Ideas

parte 2

La forma actual de combatir el antisemitismo

El combate contra los discursos de odio en general, y el antisemitismo en particular, es una tarea compleja. Implica, en primer lugar, definir aquello que identificamos como un hecho discriminatorio, contextualizarlo para entender sus orígenes e implicancias, integrarlo en un espectro conductual más amplio que el hecho aislado para detectar tendencias y, finalmente, diseñar una estrategia que aborde la problemática de manera efectiva.

No existe, entonces y sin lugar a duda, una receta única, aplicable de manera universal a todos los incidentes de esta naturaleza. Por el contrario, el abordaje debe estudiarse de manera local.  Sin embargo, de la misma forma que es posible detectar patrones y corrientes en las expresiones de antisemitismo, podemos promover respuestas coherentes y organizadas a los hechos de los que estas se originan.

En este marco, resulta relevante repensar nuestras reacciones –especialmente aquellas colectivas- ante los incidentes que percibimos como antijudíos. Y aquí, una alerta de spoiler: vamos a hacernos muchas preguntas en lo que resta de este artículo, muchas de ellas de carácter retórico. Las respuestas esbozadas manifiestan nuestras propias opiniones, pero no siempre harán eco en la realidad del lector. Por ello, será deber de cada una de las partes reflexionar sobre el asunto, arribando así a su propia conclusión. Estas diferencias se basan simplemente en una cuestión de percepción.

La percepción representa nuestra cosmovisión, nuestra forma de entender y, en consecuencia, relacionarnos con el mundo. No existe percepción sin un sujeto que perciba, con las experiencias, bagaje y conocimiento que moldean o sugestionan esa interpretación.
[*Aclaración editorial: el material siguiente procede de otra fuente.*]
(* ===== verification/Toy.v ===== *)
(** A concrete instance of every parameter of the execution controller's model, used by the
    witnesses: contract types are tuples, documents are written with the countable encoding of
    [Host.Concrete], and there are no file-system faults. *)
From S2P Require Import Prelude Host Contracts Stores.
Export Host.Concrete.

(** action id, request id, agent id, node id, total duration (ms), entry, steps. *)
Definition toy_plan : Type :=
  string * string * (string * string) * Z * (string * list (string * option string)).
(** action id, execution id, final status, exit reason. *)
Definition toy_result : Type := string * string * nat * option string.
(** report id, action id, attempt, execution id, plan digest. *)
Definition toy_report : Type := string * string * Z * string * string.

#[export] Instance RuntimeContext_eq_dec : EqDecision RuntimeContext.
Proof. solve_decision. Defined.
#[export] Instance RuntimeContext_countable : Countable RuntimeContext.
Proof.
  refine (inj_countable'
    (λ r, (rc_execution_id r, rc_spawned_at r, rc_deadline_at r, rc_agent_id r, rc_node_id r,
           rc_workdir r))
    (λ '(a, b, c, d, e, f), Build_RuntimeContext a b c d e f) _).
  abstract (by intros []).
Defined.
#[export] Instance ProgressState_eq_dec : EqDecision ProgressState.
Proof. solve_decision. Defined.
#[export] Instance ProgressState_countable : Countable ProgressState.
Proof.
  refine (inj_countable'
    (λ r, (ps_execution_id r, ps_action_id r, ps_state r, ps_updated_at r, ps_step_id r,
           (ps_attempt r, ps_reason_code r, ps_detail r)))
    (λ '(a, b, c, d, e, (f, g, h)), Build_ProgressState a b c d e f g h) _).
  abstract (by intros []).
Defined.

#[export] Instance toy_contracts : Contracts := {|
  ActionPlan := toy_plan;
  plan_action_id p := p.1.1.1.1;
  plan_request_id p := p.1.1.1.2;
  plan_agent_id p := p.1.1.2.1;
  plan_node_id p := p.1.1.2.2;
  plan_max_total_duration_ms p := p.1.2;
  plan_risk_level _ := R1;
  plan_program_entry p := p.2.1;
  StepOp := string;
  plan_program_steps p := p.2.2;
  ActionPlan_json := toy_json;
  FinalStatus := nat;
  Succeeded := 0;
  Failed := 1;
  TimedOut := 2;
  as_state_name s := match s with 0 => "succeeded" | 1 => "failed" | _ => "timed_out" end;
  StepStatus := nat;
  StepFailed := 0;
  StepTimedOut := 1;
  StepCancelled := 2;
  ActionResult := toy_result;
  final_status r := r.1.2;
  ActionResult_json := toy_json;
  ReportActionResult := toy_report;
  ReportActionResult_json := toy_json;
  digest_plan p := Ok ("digest-" +:+ p.1.1.1.1);
  digest_result r := Ok ("digest-" +:+ r.1.1.2);
  sign_dev_placeholder agent d := agent +:+ ":" +:+ d;
  dev_placeholder_issuer agent := "dev:" +:+ agent;
  validate_report_action_result _ := None;
  SCHEMA_VERSION_V1 := "v1";
  ACTIONS_DIR := "actions";
  WORKDIR_PLAN_FILE := "plan.json";
  WORKDIR_RUNTIME_FILE := "runtime.json";
  WORKDIR_STATE_FILE := "state.json";
  WORKDIR_RESULT_FILE := "result.json";
  EXECUTION_QUEUE_FILE := "execution_queue.json";
  REPORT_ENVELOPE_SUFFIX := ".report.json";
  display_runtime_error e := io_msg e;
|}.

#[export] Instance toy_constructors : ContractConstructors := {|
  mk_action_result a x fs r e steps st fi := (a, x, fs, e) : ActionResult;
  ReportActionResult_new rid aid n fs x pd ag ins att at_ r := (rid, aid, n, x, pd) : ReportActionResult;
  RuntimeContext_json := toy_json;
  ProgressState_json := toy_json;
|}.

#[export] Instance toy_laws : ContractsLaws.
Proof. split; try done; [by exists "state"|by exists ".report"]. Qed.

#[export] Instance toy_codecs : StoreCodecs := {|
  queue_json := toy_json;
  running_json := toy_json;
  reporting_json := toy_json;
  history_json := toy_json;
|}.

#[export] Instance toy_shared : SharedFs := {|
  shared_read_json A J p := @read_json_async _ _ A J p;
  shared_write_json_atomic A J p a := write_json_atomic_async p a;
|}.

#[export] Instance toy_shared_laws : SharedFsLaws.
Proof. by split. Qed.

(** A queue item and a plan of the witnesses. *)
Definition toy_item (id : string) (p : Z) : execution_queue.ExecutionQueueItem :=
  execution_queue.with_priority p
    (execution_queue.builder id ("act-" +:+ id) ("digest-act-" +:+ id) ("req-" +:+ id) "t0").
Definition toy_plan_of (id : string) : ActionPlan :=
  (("act-" +:+ id, "req-" +:+ id, ("agent", "node"), 1000%Z), ("s1", [("s1", Some "noop")])).
Definition visit_reporting (action_id plan_digest path : string) : M World (option string) :=
  if negb (is_json path) then mret None
  else if is_envelope path then mret None
  else
    state ← try (reporting.load path);
    mret (match state with
          | Err _ => None
          | Ok state =>
              if same_plan action_id plan_digest (reporting.action_id state)
                   (reporting.plan_digest state)
              then Some (reporting.execution_id state) else None
          end).

Definition visit_history (action_id plan_digest path : string) : M World (option string) :=
  if negb (is_json path) then mret None
  else
    record ← try (history.load path);
    mret (match record with
          | Err _ => None
          | Ok record =>
              if bool_decide (history.action_id record = Some action_id) &&
                 bool_decide (history.plan_digest record = Some plan_digest)
              then Some (history.execution_id record) else None
          end).

Definition scan_dir (visit : string → M World (option string)) (dir : string)
    : M World (option string) :=
  exists_ ← be_probe dir;
  if exists_ : bool then
    entries ← fs_read_dir dir;
    for_first visit entries
  else mret None.

Definition find_duplicate_running_execution (dir action_id plan_digest : string) :=
  scan_dir (visit_running action_id plan_digest) dir.
Definition find_duplicate_reporting_execution (dir action_id plan_digest : string) :=
  scan_dir (visit_reporting action_id plan_digest) dir.
Definition find_duplicate_history_execution (dir action_id plan_digest : string) :=
  scan_dir (visit_history action_id plan_digest) dir.

Definition find_duplicate_execution (state_dir action_id plan_digest : string)
    : M World (option string) :=
  queue ← execution_queue.load_or_default (execution_queue.path_for state_dir);
  match find_first (λ item, same_plan action_id plan_digest (execution_queue.action_id item)
                              (execution_queue.plan_digest item))
          (execution_queue.items queue) with
  | Some item => mret (Some (execution_queue.execution_id item))
  | None =>
      r ← find_duplicate_running_execution (path_join state_dir "running") action_id plan_digest;
      match r with
      | Some execution_id => mret (Some execution_id)
      | None =>
          r ← find_duplicate_reporting_execution (path_join state_dir "reporting") action_id
                plan_digest;
          match r with
          | Some execution_id => mret (Some execution_id)
          | None =>
              find_duplicate_history_execution (path_join state_dir "history") action_id
                plan_digest
          end
      end
  end.
(* ===== verification/LocalExec.v ===== *)
(** The local execution controller: src/src/exec/local_exec.rs, its support file, and the
    synthesized results of src/src/exec/recovery.rs.  The child process (tokio's [Child]) is
    code outside the repository: its operations are parameters that may do anything to the
    host, and a property that needs more names the law it uses. *)
From stdpp Require Import pretty.
From S2P Require Import Prelude Text Host Contracts Stores Toy Process ExecSupport Reporting.

(** [std::process::ExitStatus] on Unix. *)
Inductive ExitStatus := Exited (code : Z) | Signaled (signal : Z).

Definition status_success (s : ExitStatus) : bool :=
  match s with Exited 0 => true | _ => false end.
Definition status_code (s : ExitStatus) : option Z :=
  match s with Exited c => Some c | Signaled _ => None end.

#[export] Instance ExitStatus_eq_dec : EqDecision ExitStatus.
Proof. solve_decision. Defined.

(** tokio::process. *)
Class ChildProcess `{Host} := {
  Child : Type;
  command_spawn : string → list string → M World Child;
  (** The reads of a piped stream in order: an empty read is the end of the stream. *)
  child_stdout : Child → option (list (result string));
  child_stderr : Child → option (list (result string));
  child_id : Child → World → option Z;
  child_try_wait : Child → M World (option ExitStatus);
  child_wait : Child → M World ExitStatus;
  (** [timeout(ms, child.wait())]: [None] when the time elapsed. *)
  child_wait_timeout : Z → Child → M World (option ExitStatus);
  child_start_kill : Child → M World unit;
}.

Record LocalExecRequest `{Contracts} := mk_exec {
  ex_execution_id : string;
  ex_run_dir : string;
  ex_state_dir : string;
  ex_exec_bin : string;
  ex_cancel_grace_ms : Z;
  ex_stdout_limit_bytes : Z;
  ex_stderr_limit_bytes : Z;
  ex_plan_digest : string;
  ex_request_id : string;
  ex_plan : ActionPlan;
}.

Record LocalExecOutcome `{Contracts} := mk_outcome {
  out_execution_id : string;
  out_workdir : string;
  out_result : ActionResult;
}.

Inductive ExitClassification :=
  | Completed (s : ExitStatus)
  | CompletedAfterTimeout (s : ExitStatus)
  | TimedOutExit.

(** * src/src/exec/local_exec_support.rs *)
Section Support.
Context `{ContractConstructors} `{StoreCodecs} `{Host} `{!ChildProcess}.

Definition STREAM_TRUNCATED_MARKER : string := nl +:+ "[truncated by wist-agentd]" +:+ nl.

(** A task that copies a stream into a log file; [None] is a panic of the task. *)
Definition JoinHandle : Type := M World (option (result unit)).

Fixpoint capture_loop (output : string) (limit_bytes : Z) (reads : list (result string))
    (written : Z) (truncated : bool) : M World unit :=
  match reads with
  | [] => mret tt
  | Err e :: _ => throw e
  | Ok buf :: reads =>
      let read := Z.of_nat (String.length buf) in
      if Z.eqb read 0 then mret tt
      else if Z.ltb written limit_bytes then
        let remaining := (limit_bytes - written)%Z in
        let to_write := Z.min read remaining in
        when (Z.ltb 0 to_write) (fs_append output (str_take (Z.to_nat to_write) buf));;
        let mark := Z.ltb to_write read && negb truncated in
        when mark (fs_append output STREAM_TRUNCATED_MARKER);;
        capture_loop output limit_bytes reads (written + to_write) (mark || truncated)
      else capture_loop output limit_bytes reads written truncated
  end.

Definition spawn_stream_capture (reader : list (result string)) (output : string)
    (limit_bytes : Z) : JoinHandle :=
  r ← try (capture_loop output limit_bytes reader 0 false;; fs_sync output);
  mret (Some r).

Definition join_capture (handle : JoinHandle) (stream_name : string) : M World unit :=
  r ← handle;
  match r with
  | Some result => of_result result
  | None => throw (io_other (stream_name +:+ " capture thread panicked"))
  end.

Definition terminate_child (child : Child) : M World unit :=
  st ← child_try_wait child;
  match st with
  | Some _ => mret tt
  | None =>
      r ← try (child_start_kill child);
      (match r with
       | Ok _ => mret tt
       | Err err => if decide (io_kind err = InvalidInput) then mret tt else throw err
       end);;
      _ ← child_wait child;
      mret tt
  end.

Definition synthesize_result (request : LocalExecRequest) (final_status : FinalStatus)
    (error_code step_status : string) : M World ActionResult :=
  finished_at ← now_rfc3339;
  let step_status :=
    if String.eqb step_status "timed_out" then StepTimedOut
    else if String.eqb step_status "cancelled" then StepCancelled else StepFailed in
  let plan := ex_plan request in
  mret (mk_action_result (plan_action_id plan) (ex_execution_id request) final_status
    (Some (ex_request_id request)) (Some error_code)
    [{| sr_step_id := plan_program_entry plan;
        sr_attempt := 1;
        sr_op := match find_first (λ s, String.eqb s.1 (plan_program_entry plan))
                         (plan_program_steps plan) with
                 | Some s => s.2 | None => None end;
        sr_status := step_status;
        sr_started_at := finished_at;
        sr_finished_at := Some finished_at;
        sr_duration_ms := None;
        sr_error_code := Some error_code |}]
    (Some finished_at) (Some finished_at)).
Por ello decimos que la percepción es necesariamente subjetiva.

Pero ¿qué tiene que ver esto con el antisemitismo? Veámoslo con algunos ejemplos. Si encontramos pintada una esvástica en un muro, ¿es igual la forma en que ese hecho nos afecta a mí, a mi hermano o a mi primo? Eso es imposible porque, como mencionamos, cada cual percibe un hecho de acuerdo con su experiencia personal. Distintos aspectos, desde su personalidad, la información a la que está expuesto y su historia forjarán una lectura o reacción particular. Quien haya escuchado de su abuelo, sobreviviente de la Shoá, que mucho antes de los primeros campos de concentración aparecieron pintadas en el cementerio judío puede, con total libertad, pensar que ante una pintada en un sitio público, irremediablemente vendrán nuevas leyes de Nüremberg. Pero también tiene la potestad de ni siquiera imaginar que aquello pueda ocurrir, entendiendo que se trata de una situación incomparable y que la esvástica que observó al pasar la hizo un trasnochado que, así como un día ilustró esa esvástica, al siguiente puede dibujar el rostro del Che Guevara.

Un judío que cursó sus estudios en una escuela pública de Arequipa, Cochabamba, Rosario o de cualquier ciudad de América Latina, es muy probable que haya visto tantas manifestaciones de este tipo, que encontrarse con una nueva en su vida adulta ni siquiera le llame la atención. Yendo al otro extremo, quien se educó en una escuela judía, pasó sus fines de semana y vacaciones en clubes judíos o -en términos modernos- un country donde la población judía es amplia mayoría, es probable que vea esa pintada como una afrenta imposible de soportar. ¿Alguno de los extremos es más correcto? Aquí entra en juego lo que llamaremos la “burbuja informativa” en la que a veces estamos inmersos, aún sin saberlo, al formar parte activa de una comunidad. Y como queda en evidencia, la percepción de estos acontecimientos puede ser radicalmente opuesta entre quienes están dentro o fuera de la misma. Estamos seguros de que ambos tienen derecho a sentir o percibir el mismo hecho de manera absolutamente diferente. Ambos tienen el mismo derecho a seguir su camino sin darle importancia o a parar su vehículo, tomarle una foto y enviarlo a la Institución pertinente para que la misma “haga algo”.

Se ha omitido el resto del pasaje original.